#### YOUR ASSIGNMENT
The reply to the records below should contain exactly the lines from the line with "(** No access" through the line with "assert (Hclone : forall", and nothing besides.
╭──
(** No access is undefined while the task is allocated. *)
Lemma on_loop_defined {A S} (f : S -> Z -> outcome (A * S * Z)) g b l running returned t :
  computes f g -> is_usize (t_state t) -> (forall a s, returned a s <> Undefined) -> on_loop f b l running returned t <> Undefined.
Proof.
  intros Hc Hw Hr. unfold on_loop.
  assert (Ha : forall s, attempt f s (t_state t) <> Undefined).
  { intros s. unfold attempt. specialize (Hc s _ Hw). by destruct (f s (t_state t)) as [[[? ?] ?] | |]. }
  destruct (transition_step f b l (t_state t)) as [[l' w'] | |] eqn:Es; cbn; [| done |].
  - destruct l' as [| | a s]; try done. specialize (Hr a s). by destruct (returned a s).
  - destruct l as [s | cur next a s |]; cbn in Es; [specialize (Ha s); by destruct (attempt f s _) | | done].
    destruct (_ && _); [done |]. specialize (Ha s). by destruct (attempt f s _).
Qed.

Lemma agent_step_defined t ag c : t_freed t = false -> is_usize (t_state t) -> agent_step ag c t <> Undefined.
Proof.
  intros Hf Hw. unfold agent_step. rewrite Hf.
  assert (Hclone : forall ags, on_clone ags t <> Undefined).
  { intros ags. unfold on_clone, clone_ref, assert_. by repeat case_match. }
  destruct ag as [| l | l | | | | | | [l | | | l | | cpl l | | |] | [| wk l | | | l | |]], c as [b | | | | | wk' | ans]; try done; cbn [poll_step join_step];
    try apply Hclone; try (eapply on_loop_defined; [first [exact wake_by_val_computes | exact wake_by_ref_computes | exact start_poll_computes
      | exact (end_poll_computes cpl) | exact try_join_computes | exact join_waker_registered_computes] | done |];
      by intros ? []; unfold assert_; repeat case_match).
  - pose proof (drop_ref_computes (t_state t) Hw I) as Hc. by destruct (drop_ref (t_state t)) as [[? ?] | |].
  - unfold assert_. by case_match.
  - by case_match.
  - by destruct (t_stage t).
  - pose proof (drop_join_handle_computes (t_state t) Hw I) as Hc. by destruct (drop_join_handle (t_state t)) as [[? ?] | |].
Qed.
╰──
╭──
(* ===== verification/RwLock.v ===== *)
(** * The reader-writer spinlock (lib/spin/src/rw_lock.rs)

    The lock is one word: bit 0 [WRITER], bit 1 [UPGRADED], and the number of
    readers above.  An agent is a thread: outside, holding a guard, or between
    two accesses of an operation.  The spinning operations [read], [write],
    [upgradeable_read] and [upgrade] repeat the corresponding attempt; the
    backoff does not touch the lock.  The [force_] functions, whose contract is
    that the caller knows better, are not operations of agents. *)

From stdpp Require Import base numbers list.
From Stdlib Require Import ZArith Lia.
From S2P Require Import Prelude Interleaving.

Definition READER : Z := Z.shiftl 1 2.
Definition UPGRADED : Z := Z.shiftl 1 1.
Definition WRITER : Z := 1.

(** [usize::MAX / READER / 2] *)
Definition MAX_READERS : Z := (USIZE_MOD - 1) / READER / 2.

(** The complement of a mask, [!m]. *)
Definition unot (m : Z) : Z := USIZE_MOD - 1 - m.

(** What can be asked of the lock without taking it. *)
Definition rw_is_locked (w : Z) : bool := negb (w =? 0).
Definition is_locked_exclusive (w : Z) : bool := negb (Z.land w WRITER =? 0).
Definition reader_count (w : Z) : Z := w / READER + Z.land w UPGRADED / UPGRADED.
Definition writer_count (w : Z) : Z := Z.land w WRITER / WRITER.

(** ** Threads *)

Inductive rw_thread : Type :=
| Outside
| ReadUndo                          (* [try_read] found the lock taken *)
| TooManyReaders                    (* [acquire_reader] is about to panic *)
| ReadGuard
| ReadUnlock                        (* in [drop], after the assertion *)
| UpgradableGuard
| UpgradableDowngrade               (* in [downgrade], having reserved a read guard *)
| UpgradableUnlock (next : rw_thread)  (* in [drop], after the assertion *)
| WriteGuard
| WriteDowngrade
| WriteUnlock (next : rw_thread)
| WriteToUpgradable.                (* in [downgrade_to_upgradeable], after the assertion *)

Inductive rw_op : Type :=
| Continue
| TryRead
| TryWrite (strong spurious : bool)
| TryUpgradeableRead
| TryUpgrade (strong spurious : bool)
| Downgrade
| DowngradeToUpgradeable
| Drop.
╰──
╭──
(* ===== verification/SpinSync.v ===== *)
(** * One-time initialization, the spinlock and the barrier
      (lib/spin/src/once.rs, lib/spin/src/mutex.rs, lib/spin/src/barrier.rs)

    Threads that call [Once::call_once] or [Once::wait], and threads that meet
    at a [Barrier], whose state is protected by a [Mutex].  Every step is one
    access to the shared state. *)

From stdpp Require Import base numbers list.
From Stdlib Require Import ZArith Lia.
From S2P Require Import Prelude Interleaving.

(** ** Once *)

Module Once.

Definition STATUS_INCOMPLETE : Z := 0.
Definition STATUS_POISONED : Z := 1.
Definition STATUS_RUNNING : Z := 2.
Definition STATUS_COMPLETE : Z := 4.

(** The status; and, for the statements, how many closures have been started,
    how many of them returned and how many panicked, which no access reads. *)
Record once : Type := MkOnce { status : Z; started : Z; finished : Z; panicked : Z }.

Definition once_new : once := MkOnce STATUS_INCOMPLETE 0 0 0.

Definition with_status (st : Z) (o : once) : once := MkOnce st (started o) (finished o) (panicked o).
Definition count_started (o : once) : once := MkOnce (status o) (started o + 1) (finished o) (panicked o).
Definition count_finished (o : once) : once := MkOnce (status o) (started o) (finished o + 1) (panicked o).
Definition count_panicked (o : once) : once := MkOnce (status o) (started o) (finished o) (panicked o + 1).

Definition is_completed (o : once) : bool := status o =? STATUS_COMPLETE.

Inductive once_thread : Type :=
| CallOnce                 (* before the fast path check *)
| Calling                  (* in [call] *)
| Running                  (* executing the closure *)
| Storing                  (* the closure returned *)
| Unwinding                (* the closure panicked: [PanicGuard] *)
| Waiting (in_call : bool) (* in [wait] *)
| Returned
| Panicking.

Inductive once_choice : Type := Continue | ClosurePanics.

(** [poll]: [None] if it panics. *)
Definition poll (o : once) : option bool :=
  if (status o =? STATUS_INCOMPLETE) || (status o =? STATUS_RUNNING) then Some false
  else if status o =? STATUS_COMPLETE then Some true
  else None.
╰──
#### WORKED SOLUTION
(** No access is undefined while the task is allocated. *)
Lemma on_loop_defined {A S} (f : S -> Z -> outcome (A * S * Z)) g b l running returned t :
  computes f g -> is_usize (t_state t) -> (forall a s, returned a s <> Undefined) -> on_loop f b l running returned t <> Undefined.
Proof.
  intros Hc Hw Hr. unfold on_loop.
  assert (Ha : forall s, attempt f s (t_state t) <> Undefined).
  { intros s. unfold attempt. specialize (Hc s _ Hw). by destruct (f s (t_state t)) as [[[? ?] ?] | |]. }
  destruct (transition_step f b l (t_state t)) as [[l' w'] | |] eqn:Es; cbn; [| done |].
  - destruct l' as [| | a s]; try done. specialize (Hr a s). by destruct (returned a s).
  - destruct l as [s | cur next a s |]; cbn in Es; [specialize (Ha s); by destruct (attempt f s _) | | done].
    destruct (_ && _); [done |]. specialize (Ha s). by destruct (attempt f s _).
Qed.

Lemma agent_step_defined t ag c : t_freed t = false -> is_usize (t_state t) -> agent_step ag c t <> Undefined.
Proof.
  intros Hf Hw. unfold agent_step. rewrite Hf.
  assert (Hclone : forall ags, on_clone ags t <> Undefined).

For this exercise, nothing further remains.